**Exercise details**:
Find the string "destruct" in the records. Copy each line that has it.

◆ ◆ ◆ ◆ ◆ ◆ ◆

(** A save and the restoreToCount with its answer bracket: whatever
    balanced calls come between (they may save, restore, translate, scale and
    clip, but not restore below the save), the canvas is back in all the states
    it had, its transformation and clip included. *)
Theorem save_restore_to_count c ops :
  stack_ok c → (cv_depth c < 512)%nat →
  in_depth (states (save c)) ops → above (S (S (cv_depth c))) (states (save c)) ops →
  let n := Z.of_nat (cv_depth (save c)) in
  states (c_step (foldl c_step (save c) ops) (ORestoreTo n)) = states c.
Proof.
  intros Hc Hd Hin Ha n. destruct (save_states c Hc Hd) as [Hs Es].
  destruct (steps_states ops (save c) Hs Hin) as [Hf Ef].
  destruct (step_states (foldl c_step (save c) ops) (ORestoreTo n) Hf ltac:(done)) as [_ E]. rewrite E, Ef.
  assert (cv_depth (save c) = S (cv_depth c)) as Hn by (unfold save; by rewrite (proj2 (Nat.ltb_lt _ _) Hd)).
  destruct (a_steps_tail ops (S (S (cv_depth c))) (states (save c)) Ha) as [Et Hl];
    [rewrite states_length by done; lia|lia|].
  cbn [a_step]. unfold a_restore_to, n. rewrite Hn.
  replace (_ - Z.to_nat _)%nat
    with (length (foldl a_step (states (save c)) ops) - S (S (cv_depth c)) + 1)%nat by lia.
  rewrite Et, states_length, Hn, Es by done.
  by replace (S (S (cv_depth c)) - S (S (cv_depth c)) + 1)%nat with 1%nat by lia.
Qed.

(** Witness of [save_restore_to_count]. *)
Lemma save_restore_to_count_witness :
  let ops := [OSet (translate (f32_of_Z 3) (f32_of_Z 4)); OSave; OSet (scale (f32_of_Z 2) (f32_of_Z 2))] in
  states (c_step (foldl c_step (save no_canvas) ops) (ORestoreTo (Z.of_nat (cv_depth (save no_canvas)))))
  = states no_canvas.
Proof.
  apply save_restore_to_count; [apply demo_stack_ok|cbn; lia| |];
    cbn [in_depth above]; split_and!; try exact I; try (intros H; discriminate H); try intros _; vm_compute; lia.
Defined.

◆ ◆ ◆ ◆ ◆ ◆ ◆

**Answer area**:
  intros Hc Hd Hin Ha n. destruct (save_states c Hc Hd) as [Hs Es].
  destruct (steps_states ops (save c) Hs Hin) as [Hf Ef].
  destruct (step_states (foldl c_step (save c) ops) (ORestoreTo n) Hf ltac:(done)) as [_ E]. rewrite E, Ef.
  destruct (a_steps_tail ops (S (S (cv_depth c))) (states (save c)) Ha) as [Et Hl];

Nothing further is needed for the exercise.